Peringolam is a village situated in the west of Peruvayal panchayath in Kozhikode district, Kerala. It is located two kilometers away from NH 766. This village is surrounded by Kunnamangalam, Kuttikkatoor, Kurikkathoor and Kottamparamb. Peringolam is famous as a location for several important institutions including milma regional headquarter.

==Etymology==

The word Peringolam derived from two Malayalam words "Peru" means largest and "Kulam" means pond.

== Governing body ==
Peringolam is a part of Peruvayal Gramapanchayath. It includes two wards, i.e. ward 1 and ward 2.
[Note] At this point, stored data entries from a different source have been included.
(** * stream.hpp: chainable stream adapters over in-memory containers

    A shallow embedding of [src/stream.hpp].  A [Stream<TCollection>] holds
    two [const_iterator]s into a container.  An iterator is embedded as a
    position in the traversal ([begin() .. end()]) of the container it points
    into, and the container itself is carried along so that [*iter] can be
    read.  Reading a position that holds no element has no defined result in
    C++; this is made explicit by the [Undefined] outcome. *)

From Equations Require Import Equations.
From stdpp Require Import base option list sorting gmap.
From Stdlib Require Import ZArith Lia.

Set Default Proof Using "Type*".
Local Open Scope nat_scope.

(** ** Outcomes *)

(** [Done a]: the call returns [a].  [Undefined]: the call dereferences an
    iterator that designates no element (undefined behaviour). *)
Inductive outcome (A : Type) : Type :=
| Done (a : A)
| Undefined.
Arguments Done {A} a.
Arguments Undefined {A}.

#[global] Instance outcome_ret : MRet outcome := fun _ a => Done a.
#[global] Instance outcome_bind : MBind outcome := fun _ _ k m =>
  match m with
  | Done a => k a
  | Undefined => Undefined
  end.

Definition inspect {A : Type} (a : A) : {b : A | a = b} := exist _ a eq_refl.

(** ** Containers *)

(** [std::vector<T>]: its traversal is the list of its elements. *)
Abbreviation vector := list (only parsing).

(** [operator<] on the element type, as [std::set<T>] uses it through
    [std::less<T>]. *)
Class Less (T : Type) := less : T → T → bool.

#[global] Instance Z_less : Less Z := Z.ltb.
#[global] Instance nat_less : Less nat := Nat.ltb.

(** [std::set<T>], represented by its traversal, which is in key order. *)
Record std_set (T : Type) : Type := StdSet { set_items : list T }.
Arguments StdSet {T} set_items.
Arguments set_items {T} s.

(** [std::set<T>::insert] seen on the traversal: the value goes in front of
    the first greater element, and is dropped when an equivalent element
    (neither less nor greater) is already there. *)
Fixpoint set_insert {T : Type} `{Less T} (value : T) (items : list T) : list T :=
  match items with
  | [] => [value]
  | y :: rest =>
      if less value y then value :: y :: rest
      else if less y value then y :: set_insert value rest
      else y :: rest
  end.

(** [std::unordered_set<T>] as a set value, which is what its
    [operator==] compares.  [elements] lists the value in an order of its
    own, not in the order in which the container is iterated: that order
    depends on how the container was filled, and is the subject of
    [hashtable] below. *)
Abbreviation unordered_set := gset (only parsing).

(** The [Collection<TCollection>] trait.  [V] is [Collection::Value];
    [construct] is the default constructor ([RCollection result;]);
    [traversal] lists the elements from [begin()] to [end()]. *)
Class Collection (TCollection V : Type) := {
  construct : TCollection;
  insert : TCollection → V → TCollection;
  traversal : TCollection → list V;
}.
Arguments construct TCollection {V _}.

(** Primary template: [collection.emplace_back(value)]. *)
#[global] Instance vector_Collection (T : Type) : Collection (vector T) T := {|
  construct := [];
  insert collection value := collection ++ [value];
  traversal collection := collection;
|}.

(** [Collection<std::unordered_set<T>>]: [collection.insert(value)]. *)
#[global] Instance unordered_set_Collection (T : Type) `{Countable T} :
  Collection (unordered_set T) T := {|
  construct := ∅;
  insert collection value := {[ value ]} ∪ collection;
  traversal collection := elements collection;
|}.

(** [Collection<std::set<T>>]: [collection.insert(value)]. *)
#[global] Instance std_set_Collection (T : Type) `{Less T} :
  Collection (std_set T) T := {|
  construct := StdSet [];
  insert collection value := StdSet (set_insert value (set_items collection));
  traversal collection := set_items collection;
|}.

(** [Collection<TCollection>::WithValueType<R>]: the container kind of
    [TCollection] with element type [R], together with the [Collection]
    entry of that container. *)
Class WithValueType (TCollection R : Type) := {
  RCollection : Type;
  RCollection_Collection :: Collection RCollection R;
}.
Arguments RCollection TCollection R {_}.

#[global] Instance vector_WithValueType (T R : Type) :
  WithValueType (vector T) R := {|
  RCollection := vector R;
  RCollection_Collection := vector_Collection R;
|}.

#[global] Instance unordered_set_WithValueType (T R : Type)
  `{Countable T} `{Countable R} :
  WithValueType (unordered_set T) R := {|
  RCollection := unordered_set R;
  RCollection_Collection := unordered_set_Collection R;
|}.

#[global] Instance std_set_WithValueType (T R : Type) `{Less R} :
  WithValueType (std_set T) R := {|
  RCollection := std_set R;
  RCollection_Collection := std_set_Collection R;
|}.

(** ** Streams *)

(** [class Stream]: the iterators [begin] and [end], as positions in the
    traversal of [storage], the container they point into. *)
Record Stream (TCollection : Type) : Type := MkStream {
  storage : TCollection;
  begin : nat;
  end_ : nat;
}.
Arguments MkStream {TCollection} storage begin end_.
Arguments storage {TCollection} s.
Arguments begin {TCollection} s.
Arguments end_ {TCollection} s.

(** ** The loop [for (auto iter = begin; iter != end; ++iter)] *)

Section loops.
Context {V : Type}.
(** The traversal of the container the iterators point into. *)
Variable mem : list V.
(** The [end] iterator of the loop. *)
Variable last : nat.

(** A loop whose body updates an accumulator from [*iter]:
    [for (; iter != end; ++iter) { acc = body(acc, *iter); }]. *)
Equations? fold_loop {A : Type} (body : A → V → A) (it : nat) (acc : A) :
  outcome A by wf (length mem - it) lt :=
  fold_loop body it acc with inspect (it =? last) => {
    | exist _ true _ := Done acc;
    | exist _ false _ with inspect (mem !! it) => {
        | exist _ None _ := Undefined;
        | exist _ (Some x) Hx := fold_loop body (S it) (body acc x) } }.
Proof. apply lookup_lt_Some in Hx. lia. Qed.

(** A loop that leaves at the first element on which [stop] holds:
    [for (; iter != end; ++iter) { if (stop( *iter )) return ... iter ...; }].
    The result is the iterator at which the loop was left, or [None] when
    the loop ran to [end]. *)
Equations? scan_loop (stop : V → bool) (it : nat) :
  outcome (option nat) by wf (length mem - it) lt :=
  scan_loop stop it with inspect (it =? last) => {
    | exist _ true _ := Done None;
    | exist _ false _ with inspect (mem !! it) => {
        | exist _ None _ := Undefined;
        | exist _ (Some x) Hx with stop x => {
            | true := Done (Some it);
            | false := scan_loop stop (S it) } } }.
Proof. apply lookup_lt_Some in Hx. lia. Qed.
End loops.

(** [for (usize i = 0; i < count && iter != end; ++i) { ++iter; }], by
    recursion on the number [count - i] of rounds left; the result is the
    final [iter].  The counter [i] stays below [count], so it never wraps. *)
Fixpoint advance (count : nat) (it last : nat) : nat :=
  match count with
  | O => it
  | S count' => if it =? last then it else advance count' (S it) last
  end.

(** ** Stream stages *)

(** [explicit Stream(TCollection& collection)]: [begin(collection.begin())],
    [end(collection.end())]. *)
Definition Stream_from `{Collection TCollection V} (collection : TCollection) :
  Stream TCollection :=
  MkStream collection 0 (length (traversal collection)).

(** [Map::map]: [Collection<RCollection>::insert(mapped, mapper( *iter ))] for
    every position of the range, into a default-constructed [RCollection],
    where [RCollection] is [Collection<TCollection>::WithValueType<R>]. *)
Definition Map_map `{Collection TCollection V} `{WithValueType TCollection R}
  (mapper : V → R) (src : TCollection) (begin end_ : nat) :
  outcome (RCollection TCollection R) :=
  fold_loop (traversal src) end_
    (fun mapped x => insert mapped (mapper x))
    begin (construct (RCollection TCollection R)).

(** [Map::Map]: the stream over the whole of [mapped]. *)
Definition Map `{Collection TCollection V} `{WithValueType TCollection R}
  (mapper : V → R) (src : TCollection) (begin end_ : nat) :
  outcome (Stream (RCollection TCollection R)) :=
  mapped ← Map_map mapper src begin end_;
  mret (MkStream mapped 0 (length (traversal mapped))).

(** [Filter::filter]:
    [if (predicate( *iter )) { Collection<TCollection>::insert(filtered, *iter); }]. *)
Definition Filter_filter `{Collection TCollection V}
  (predicate : V → bool) (src : TCollection) (begin end_ : nat) :
  outcome TCollection :=
  fold_loop (traversal src) end_
    (fun filtered x => if predicate x then insert filtered x else filtered)
    begin (construct TCollection).

(** [Filter::Filter]: the stream over the whole of [filtered]. *)
Definition Filter `{Collection TCollection V}
  (predicate : V → bool) (src : TCollection) (begin end_ : nat) :
  outcome (Stream TCollection) :=
  filtered ← Filter_filter predicate src begin end_;
  mret (MkStream filtered 0 (length (traversal filtered))).

(** [Take::Take]: [this->begin = begin], [this->end] is [begin] advanced at
    most [count] times. *)
Definition Take {TCollection : Type}
  (count : nat) (src : TCollection) (begin end_ : nat) : Stream TCollection :=
  MkStream src begin (advance count begin end_).

(** [TakeWhile::TakeWhile]: [this->end] is the first position whose element
    fails [predicate], or [end]. *)
Definition TakeWhile `{Collection TCollection V}
  (predicate : V → bool) (src : TCollection) (begin end_ : nat) :
  outcome (Stream TCollection) :=
  left_at ← scan_loop (traversal src) end_ (fun x => negb (predicate x)) begin;
  mret (MkStream src begin (default end_ left_at)).

(** [Skip::Skip]: [this->end = end], [this->begin] is [begin] advanced at
    most [count] times. *)
Definition Skip {TCollection : Type}
  (count : nat) (src : TCollection) (begin end_ : nat) : Stream TCollection :=
  MkStream src (advance count begin end_) end_.

(** [SkipWhile::SkipWhile]: [this->begin] is the first position whose element
    fails [predicate], or [end]. *)
Definition SkipWhile `{Collection TCollection V}
  (predicate : V → bool) (src : TCollection) (begin end_ : nat) :
  outcome (Stream TCollection) :=
  left_at ← scan_loop (traversal src) end_ (fun x => negb (predicate x)) begin;
  mret (MkStream src (default end_ left_at) end_).

(** ** The methods of [Stream] *)

Definition map `{Collection TCollection V} `{WithValueType TCollection R}
  (mapper : V → R) (s : Stream TCollection) :
  outcome (Stream (RCollection TCollection R)) :=
  Map mapper (storage s) (begin s) (end_ s).

Definition filter `{Collection TCollection V}
  (predicate : V → bool) (s : Stream TCollection) : outcome (Stream TCollection) :=
  Filter predicate (storage s) (begin s) (end_ s).

Definition take {TCollection : Type} (count : nat) (s : Stream TCollection) :
  Stream TCollection :=
  Take count (storage s) (begin s) (end_ s).

Definition takeWhile `{Collection TCollection V}
  (predicate : V → bool) (s : Stream TCollection) : outcome (Stream TCollection) :=
  TakeWhile predicate (storage s) (begin s) (end_ s).

Definition skip {TCollection : Type} (count : nat) (s : Stream TCollection) :
  Stream TCollection :=
  Skip count (storage s) (begin s) (end_ s).

Definition skipWhile `{Collection TCollection V}
  (predicate : V → bool) (s : Stream TCollection) : outcome (Stream TCollection) :=
  SkipWhile predicate (storage s) (begin s) (end_ s).

(** [Value reduce(FReducer reducer)]: [Value acc = *iter++;] reads the
    element at [begin] whether or not [begin] is [end], and the loop then
    starts one position further. *)
Definition reduce `{Collection TCollection V}
  (reducer : V → V → V) (s : Stream TCollection) : outcome V :=
  match traversal (storage s) !! begin s with
  | None => Undefined
  | Some acc =>
      fold_loop (traversal (storage s)) (end_ s) reducer (S (begin s)) acc
  end.

(** [R reduce(R init, FReducer reducer)]. *)
Definition reduce_init `{Collection TCollection V} {R : Type}
  (init : R) (reducer : R → V → R) (s : Stream TCollection) : outcome R :=
  fold_loop (traversal (storage s)) (end_ s) reducer (begin s) init.

(** [bool any(FPredicate predicate)]: [return true] at the first element
    that satisfies [predicate], [return false] after the loop. *)
Definition any `{Collection TCollection V}
  (predicate : V → bool) (s : Stream TCollection) : outcome bool :=
  left_at ← scan_loop (traversal (storage s)) (end_ s) predicate (begin s);
  mret (if left_at is Some _ then true else false).

(** [bool all(FPredicate predicate)]: [return false] at the first element
    that fails [predicate], [return true] after the loop. *)
Definition all `{Collection TCollection V}
  (predicate : V → bool) (s : Stream TCollection) : outcome bool :=
  left_at ← scan_loop (traversal (storage s)) (end_ s)
              (fun x => negb (predicate x)) (begin s);
  mret (if left_at is Some _ then false else true).

(** [RCollection collect()]: [Collection<RCollection>::insert(result, *iter)]
    for every position of the range. *)
Definition collect `{Collection TCollection V} (RCollection : Type)
  `{Collection RCollection V} (s : Stream TCollection) : outcome RCollection :=
  fold_loop (traversal (storage s)) (end_ s) insert (begin s)
    (construct RCollection).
== Educational institutions ==

- Government Higher Secondary School Peringolam
- Centre for Water Resources Development and Management - CWRDM
- Kerala School of Mathematics
- Indian Institute of Management Kozhikode (IIMK)

- Anganwadi, Santhichira
- Al-Birr Pre-primary School

== Industries ==
- Milma [MRCMPU Ltd]
- Mercy Foods

==Places of worship==
- Juma' Masjid
- Sree Durga Bagavathi Kshethram
- Srambya Masjid

==Cultural centres==
- Njanapradhayini Library & Reading Room
- 'Iqra' Library

==Cultural groups==
- Marhama Edu-support Programme
It is an educational service programme run by Students Islamic Organisation of India (SIO) Peringolam Unit. Marhama helps students with the distribution of study materials and scholarships.
- Santhi Residents Association
- Pain & Paliative Care
- Lahari Virudha Samithi
It is a common platform of all local political and social groups of Peringolam against narcotic materials. It conducted a Human chain programme on 2 October 2014 at Peringolam.